We have previously demonstrated that a synthetic gene encoding Cerebratulus lacteus neurotoxin B-IV can be expressed in bacteria, and the recombinant toxin purified and refolded (Howell, M. L., and Blumenthal, K. M. (1989) J. Biol. Chem. 264, 15268-15273). This toxin, which contains an NH2-terminal methionine residue not present in authentic B-IV, has a specific toxicity 35-40% that of the naturally occurring form. Deletion of the codon for the NH2-terminal methionine allows expression of fully active recombinant B-IV, demonstrating that hydroxylation of Pro-10 is not important for biological activity.
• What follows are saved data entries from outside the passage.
(** [strings.TrimRight(s, cutset)] for a one-byte cutset: every
    trailing occurrence is removed. *)
Fixpoint TrimRight (s : string) (cut : ascii) : string :=
  match s with
  | EmptyString => EmptyString
  | String c rest =>
      match TrimRight rest cut with
      | EmptyString => if Ascii.eqb c cut then EmptyString else String c EmptyString
      | kept => String c kept
      end
  end.

(** [strings.TrimSuffix(s, suffix)] for a one-byte suffix: at most one
    trailing occurrence is removed. *)
Fixpoint TrimSuffix (s : string) (suffix : ascii) : string :=
  match s with
  | EmptyString => EmptyString
  | String c EmptyString => if Ascii.eqb c suffix then EmptyString else s
  | String c rest => String c (TrimSuffix rest suffix)
  end.

End gostrings.

Module strconv.

Definition digit (c : ascii) : option Z :=
  let n := Z.of_nat (nat_of_ascii c) in
  if (48 <=? n) && (n <=? 57) then Some (n - 48) else None.

Fixpoint digits (s : string) (acc : Z) : option Z :=
  match s with
  | EmptyString => Some acc
  | String c rest =>
      match digit c with
      | Some d => digits rest (acc * 10 + d)
      | None => None
      end
  end.

(** [strconv.ParseUint(s, 10, _)] before the range check: a non-empty
    run of decimal digits (base 10 admits no underscore). *)
Definition ParseUint10 (s : string) : option Z :=
  match s with
  | EmptyString => None
  | _ => digits s 0
  end.

(** [strconv.ParseInt(s, 10, bitSize)]: [Some n] when the call returns
    [n] with a nil error, [None] when it returns an error (syntax or
    range).  An optional sign, then digits; the magnitude must be below
    [2^(bitSize-1)], or equal to it for a negative number. *)
Definition ParseInt (s : string) (bitSize : Z) : option Z :=
  match s with
  | EmptyString => None
  | String c rest =>
      let '(neg, body) :=
        if Ascii.eqb c "+"%char then (false, rest)
        else if Ascii.eqb c "-"%char then (true, rest)
        else (false, s) in
      match ParseUint10 body with
      | None => None
      | Some un =>
          let cutoff := 2 ^ (bitSize - 1) in
          if negb neg && (cutoff <=? un) then None
          else if neg && (cutoff <? un) then None
          else Some (if neg then - un else un)
      end
  end.

End strconv.

Module net.

(** [net.IP] is a byte slice; [nil] is the empty list. *)
Definition IP : Type := list Byte.byte.

Definition nilIP : IP := [].

End net.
Site-directed mutagenesis of the des-Met(-1) form has been employed to analyze the contribution of NH2-terminal sequences of this toxin to its activity. We have emphasized replacement of helix-favoring residues by helix-destabilizing ones which are otherwise sterically similar. When Ala-3 or Ala-8 is replaced by serine, little or no effect on specific toxicity is observed. However, the double mutant in which both alanines are substituted with serine is more than twice as active as natural B-IV, although the secondary structures and conformational stabilities of the wild-type and mutant forms are the same. When Ala-3 and 8 are simultaneously replaced with glycine, the resulting toxin displays an activity similar to that of the wild-type form. The conformational properties of this mutant are unchanged from that of either wild-type or the serine double mutant. These data indicate that insertion into the NH2-terminal region of toxin B-IV of residues which can participate in hydrogen bond formation enhances biological activity of the protein.